As I look through numerous Facebook posts and hear all the attention put on Chris Kyle and his story, I am starting to realize that maybe we as Americans have lost something. That something is respect; pure and simple. Some will even say that because I have 1st Amendment rights I can say whatever I want. So I am here to ask if this is really true in the sense of the Golden Rule. “Do unto others as you would have them do unto you”.
As I understand it after reading parts of Chris Kyle’s book, his sole intention in life was to respect the idea of “God, Country and Family” the best way he knew how. Of course some will argue the order, but it was up to him to choose the sequence; not me or anyone else.
With the idea that one of Chris’ ideas on Country being second to God, wouldn’t make sense that any citizen would without hesitation stand next to him in support when he says so? I am baffled by those who say they fight for freedom, but will place blame, accusations and disrespect on a man who is no longer living.
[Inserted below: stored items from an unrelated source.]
(** ** Errors and actions *)

Definition ERR__MSG_TIMED_OUT : Z := -192.
Definition ERR__WAIT_COORD : Z := -180.
Definition ERR__RETRY : Z := -153.
Definition ERR__PURGE_QUEUE : Z := -152.
Definition ERR__PURGE_INFLIGHT : Z := -151.
Definition ERR__GAPLESS_GUARANTEE : Z := -148.
Definition ERR_LEADER_NOT_AVAILABLE : Z := 5.
Definition ERR_NOT_LEADER_FOR_PARTITION : Z := 6.
Definition ERR_REQUEST_TIMED_OUT : Z := 7.
Definition ERR_BROKER_NOT_AVAILABLE : Z := 8.
Definition ERR_REPLICA_NOT_AVAILABLE : Z := 9.
Definition ERR_NOT_ENOUGH_REPLICAS : Z := 19.
Definition ERR_NOT_ENOUGH_REPLICAS_AFTER_APPEND : Z := 20.
Definition ERR_OUT_OF_ORDER_SEQUENCE_NUMBER : Z := 45.
Definition ERR_DUPLICATE_SEQUENCE_NUMBER : Z := 46.
Definition ERR_KAFKA_STORAGE_ERROR : Z := 56.

Definition ACTION_MSG_NOT_PERSISTED : Z := 0x40.
Definition ACTION_MSG_POSSIBLY_PERSISTED : Z := 0x80.
Definition ACTION_MSG_PERSISTED : Z := 0x100.
Definition ACTION_MSG_FLAGS : Z :=
  Z.lor ACTION_MSG_NOT_PERSISTED (Z.lor ACTION_MSG_POSSIBLY_PERSISTED ACTION_MSG_PERSISTED).

(** What is used of a request once it is answered. *)
Record request_info := mk_rqi {
  rqi_ApiKey : Z;
  rqi_ApiVersion : Z;
  rqi_sent : bool }.

(** The [switch] over the errors that are not mentioned in the call. *)
Definition default_action (err : Z) : Z :=
  if err =? 0 then 0
  else if err_in err [ERR_LEADER_NOT_AVAILABLE; ERR_NOT_LEADER_FOR_PARTITION; ERR_BROKER_NOT_AVAILABLE;
                      ERR_REPLICA_NOT_AVAILABLE; ERR_COORDINATOR_NOT_AVAILABLE; ERR_NOT_COORDINATOR;
                      ERR__WAIT_COORD]
  then Z.lor ACTION_REFRESH ACTION_MSG_NOT_PERSISTED
  else if err_in err [ERR_KAFKA_STORAGE_ERROR]
  then Z.lor ACTION_REFRESH (Z.lor ACTION_RETRY ACTION_MSG_NOT_PERSISTED)
  else if err_in err [ERR__TRANSPORT; ERR__TIMED_OUT; ERR_REQUEST_TIMED_OUT;
                      ERR_NOT_ENOUGH_REPLICAS_AFTER_APPEND]
  then Z.lor ACTION_RETRY ACTION_MSG_POSSIBLY_PERSISTED
  else if err_in err [ERR_NOT_ENOUGH_REPLICAS; ERR__TIMED_OUT_QUEUE]
  then Z.lor ACTION_RETRY ACTION_MSG_NOT_PERSISTED
  else if err_in err [ERR__PURGE_INFLIGHT; ERR__BAD_MSG]
  then Z.lor ACTION_PERMANENT ACTION_MSG_POSSIBLY_PERSISTED
  else Z.lor ACTION_PERMANENT ACTION_MSG_NOT_PERSISTED.

(** [explicit] are the pairs of an action and an error of the call. *)
Definition rd_kafka_err_action (err : Z) (request : option request_info) (explicit : list (Z * Z)) : Z :=
  if err =? 0 then 0
  else
    let actions := foldl (fun a '(exp_act, exp_err) => if err =? exp_err then Z.lor a exp_act else a)
                     0 explicit in
    if negb (actions =? 0) then actions
    else
      let actions := default_action err in
      let actions := if has_action actions (Z.lor ACTION_FATAL ACTION_PERMANENT)
                     then Z.ldiff actions ACTION_RETRY else actions in
      match request with
      | None => Z.ldiff actions ACTION_RETRY
      | Some r => if negb (rqi_ApiKey r =? RD_KAFKAP_Produce) then Z.ldiff actions ACTION_MSG_FLAGS
                  else actions
      end.

(** ** The state *)

Record toppar_err := mk_tperr {
  te_err : Z;
  te_actions : Z;
  te_ts : Z;
  te_base_msgid : Z;
  te_base_seq : Z;
  te_last_seq : Z }.

(** [rktp_eos] *)
Record toppar_eos := mk_teos {
  te_pid : rd_kafka_pid;
  acked_msgid : Z;
  epoch_base_msgid : Z;
  next_ack_seq : Z;
  next_err_seq : Z;
  wait_drain : bool }.

(** [DrOp] is the op with the delivery reports of the messages; [DrDestroyed] are
    messages destroyed as the application wants no report of them. *)
Inductive prod_event : Type :=
| DrOp (err : Z) (msgs : list rd_kafka_msg)
| DrDestroyed (err : Z) (msgs : list rd_kafka_msg)
| LeaderQuery
| TopicSetError (err : Z)
| ThrottleTime (ms : Z).

(** A partition, with the flag [RD_KAFKA_TOPIC_F_LEADER_UNAVAIL] of its topic. *)
Record prod := mk_prod {
  pt_rk : rd_kafka;
  pt_msgq : rd_kafka_msgq;
  pt_xmit_msgq : rd_kafka_msgq;
  pt_msgs_inflight : Z;
  pt_eos : toppar_eos;
  pt_last_err : toppar_err;
  pt_leader_unavail : bool;
  pt_out : list prod_event }.

Definition set_pt_rk (t : prod) v := mk_prod v (pt_msgq t) (pt_xmit_msgq t) (pt_msgs_inflight t)
  (pt_eos t) (pt_last_err t) (pt_leader_unavail t) (pt_out t).
Definition set_pt_msgq (t : prod) v := mk_prod (pt_rk t) v (pt_xmit_msgq t) (pt_msgs_inflight t)
  (pt_eos t) (pt_last_err t) (pt_leader_unavail t) (pt_out t).
Definition set_pt_xmit_msgq (t : prod) v := mk_prod (pt_rk t) (pt_msgq t) v (pt_msgs_inflight t)
  (pt_eos t) (pt_last_err t) (pt_leader_unavail t) (pt_out t).
Definition set_pt_msgs_inflight (t : prod) v := mk_prod (pt_rk t) (pt_msgq t) (pt_xmit_msgq t) v
  (pt_eos t) (pt_last_err t) (pt_leader_unavail t) (pt_out t).
Definition set_pt_eos (t : prod) v := mk_prod (pt_rk t) (pt_msgq t) (pt_xmit_msgq t) (pt_msgs_inflight t)
  v (pt_last_err t) (pt_leader_unavail t) (pt_out t).
Definition set_pt_last_err (t : prod) v := mk_prod (pt_rk t) (pt_msgq t) (pt_xmit_msgq t) (pt_msgs_inflight t)
  (pt_eos t) v (pt_leader_unavail t) (pt_out t).
Definition set_pt_leader_unavail (t : prod) v := mk_prod (pt_rk t) (pt_msgq t) (pt_xmit_msgq t)
  (pt_msgs_inflight t) (pt_eos t) (pt_last_err t) v (pt_out t).
Definition pt_emit (t : prod) (e : prod_event) := mk_prod (pt_rk t) (pt_msgq t) (pt_xmit_msgq t)
  (pt_msgs_inflight t) (pt_eos t) (pt_last_err t) (pt_leader_unavail t) (pt_out t ++ [e]).

Definition eos_set_next_ack (e : toppar_eos) v :=
  mk_teos (te_pid e) (acked_msgid e) (epoch_base_msgid e) v (next_err_seq e) (wait_drain e).
Definition eos_set_next_err (e : toppar_eos) v :=
  mk_teos (te_pid e) (acked_msgid e) (epoch_base_msgid e) (next_ack_seq e) v (wait_drain e).
Definition eos_set_acked (e : toppar_eos) v :=
  mk_teos (te_pid e) v (epoch_base_msgid e) (next_ack_seq e) (next_err_seq e) (wait_drain e).
Definition eos_set_wait_drain (e : toppar_eos) v :=
  mk_teos (te_pid e) (acked_msgid e) (epoch_base_msgid e) (next_ack_seq e) (next_err_seq e) v.

(** The configuration; [rk_drmode] is whether it is not [RD_KAFKA_DR_MODE_NONE], and
    [ut_handle_ProduceResponse] the hook of the unit tests. *)
Record resp_conf := mk_rconf {
  idempotent : bool;
  gapless : bool;
  acks : Z;
  retry_backoff_ms : Z;
  max_retries : Z;
  order : queuing_strategy;
  rk_drmode : bool;
  dr_err_only : bool;
  ut_handle_ProduceResponse : option (Z -> Z -> Z -> Z) }.

(** [rkb_nodeid], [rd_kafka_terminating] and the clock. *)
Record penv := mk_penv {
  nodeid : Z;
  terminating : bool;
  clock : Z }.

Section Handlers.
Context (conf : resp_conf) (env : penv).

(** ** Delivery reports *)

(** The state and the queue. *)
Definition rd_kafka_dr_msgq (t : prod) (rkmq : rd_kafka_msgq) (err : Z) : prod * rd_kafka_msgq :=
  if rd_kafka_msgq_len rkmq =? 0 then (t, rkmq)
  else
    let t := if negb (err =? 0) && rk_transactional (pt_rk t)
             then set_pt_rk t (set_txn_dr_fails (pt_rk t)
                                 (i64 (txn_dr_fails (pt_rk t) + rd_kafka_msgq_len rkmq)))
             else t in
    if rk_drmode conf && (negb (dr_err_only conf) || negb (err =? 0)) then
      let '(msgq, rkmq) := rd_kafka_msgq_move RD_KAFKA_MSGQ_INITIALIZER rkmq in
      (pt_emit t (DrOp err (rkmq_msgs msgq)), rkmq)
    else
      let '(destroyed, rkmq) := rd_kafka_msgq_purge rkmq in
      (pt_emit t (DrDestroyed err destroyed), rkmq).

Definition acked_status : rd_kafka_msg_status :=
  if negb (acks conf =? 0) then RD_KAFKA_MSG_STATUS_PERSISTED
  else RD_KAFKA_MSG_STATUS_POSSIBLY_PERSISTED.

Definition rd_kafka_dr_implicit_ack (t : prod) (last_msgid : Z) : option prod :=
  let status := acked_status in
  let* (acked, xmit) :=
    rd_kafka_msgq_move_acked RD_KAFKA_MSGQ_INITIALIZER (pt_xmit_msgq t) last_msgid status in
  let t := set_pt_xmit_msgq t xmit in
  let* (acked2, msgq) :=
    rd_kafka_msgq_move_acked RD_KAFKA_MSGQ_INITIALIZER (pt_msgq t) last_msgid status in
  let t := set_pt_msgq t msgq in
  let* (acked, _) := rd_kafka_msgq_insert_msgq (msg_order_cmp (order conf)) acked acked2 in
  if rd_kafka_msgq_len acked =? 0 then Some t
  else Some (fst (rd_kafka_dr_msgq t acked 0)).

(** ** Retries *)

Definition rd_kafka_toppar_leader_unavailable (t : prod) : prod :=
  pt_emit (set_pt_leader_unavail t true) LeaderQuery.

Definition rd_kafka_idemp_drain_toppar (t : prod) : prod :=
  if wait_drain (pt_eos t) then t else set_pt_eos t (eos_set_wait_drain (pt_eos t) true).

(** The state, the queue and the return value. *)
Definition rd_kafka_toppar_retry_msgq (t : prod) (rkmq : rd_kafka_msgq) (incr_retry : Z)
  (status : rd_kafka_msg_status) : option (prod * rd_kafka_msgq * Z) :=
  let backoff := i64 (clock env + i32 (retry_backoff_ms conf * 1000)) in
  if terminating env then Some (t, rkmq, 1)
  else
    let* (msgq, rkmq, r) :=
      rd_kafka_retry_msgq (msg_order_cmp (order conf)) (pt_msgq t) rkmq incr_retry
        (max_retries conf) backoff status in
    Some (set_pt_msgq t msgq, rkmq, r).

(** ** Errors of a request *)

(** [struct rd_kafka_Produce_err] *)
Record produce_err := mk_perr {
  pe_err : Z;
  pe_actions : Z;
  pe_incr_retry : Z;
  pe_status : rd_kafka_msg_status;
  pe_next_ack_seq : Z;
  pe_next_err_seq : Z;
  pe_update_next_ack : bool;
  pe_update_next_err : bool;
  pe_rktp_pid : rd_kafka_pid;
  pe_last_seq : Z }.

Definition perr_set_err (p : produce_err) v := mk_perr v (pe_actions p) (pe_incr_retry p) (pe_status p)
  (pe_next_ack_seq p) (pe_next_err_seq p) (pe_update_next_ack p) (pe_update_next_err p) (pe_rktp_pid p)
  (pe_last_seq p).
Definition perr_set_incr_retry (p : produce_err) v := mk_perr (pe_err p) (pe_actions p) v (pe_status p)
  (pe_next_ack_seq p) (pe_next_err_seq p) (pe_update_next_ack p) (pe_update_next_err p) (pe_rktp_pid p)
  (pe_last_seq p).
Definition perr_set_status (p : produce_err) v := mk_perr (pe_err p) (pe_actions p) (pe_incr_retry p) v
  (pe_next_ack_seq p) (pe_next_err_seq p) (pe_update_next_ack p) (pe_update_next_err p) (pe_rktp_pid p)
  (pe_last_seq p).
(** The actions and the status. *)
Definition perr_set_outcome (p : produce_err) actions status := mk_perr (pe_err p) actions (pe_incr_retry p)
  status (pe_next_ack_seq p) (pe_next_err_seq p) (pe_update_next_ack p) (pe_update_next_err p)
  (pe_rktp_pid p) (pe_last_seq p).
(** Which of the two expected sequence numbers are updated. *)
Definition perr_set_update (p : produce_err) ack err := mk_perr (pe_err p) (pe_actions p) (pe_incr_retry p)
  (pe_status p) (pe_next_ack_seq p) (pe_next_err_seq p) ack err (pe_rktp_pid p) (pe_last_seq p).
This all for the sake of “My freedom of speech”.
In any case; good or bad, discernment comes before judgment and with that must come the idea of respect for another human being. This is even more important when the person you are judging is not alive to defend themselves. This is where the discernment part comes in and where those who say anything that comes to mind lack. How will what I say affect other people or will it cause distress to the family of that person?
To Chris’ widow I will say that you are in our thoughts and prayers as you go through this gauntlet and know that there are those of us who have worn the boots and put on the gear who have profound respect for Chris and our military spouses at home keeping the home front in order just as you did. You will always have a place of honor in my home if you ever happen to be in my AO (Area of Operation).
In closing I would ask this simple question; If you put something on social media about someone, would you say the same thing if you were standing face to face with that person? If not, use discernment and good judgment to come up with the honest answer, thereby guiding what you do next.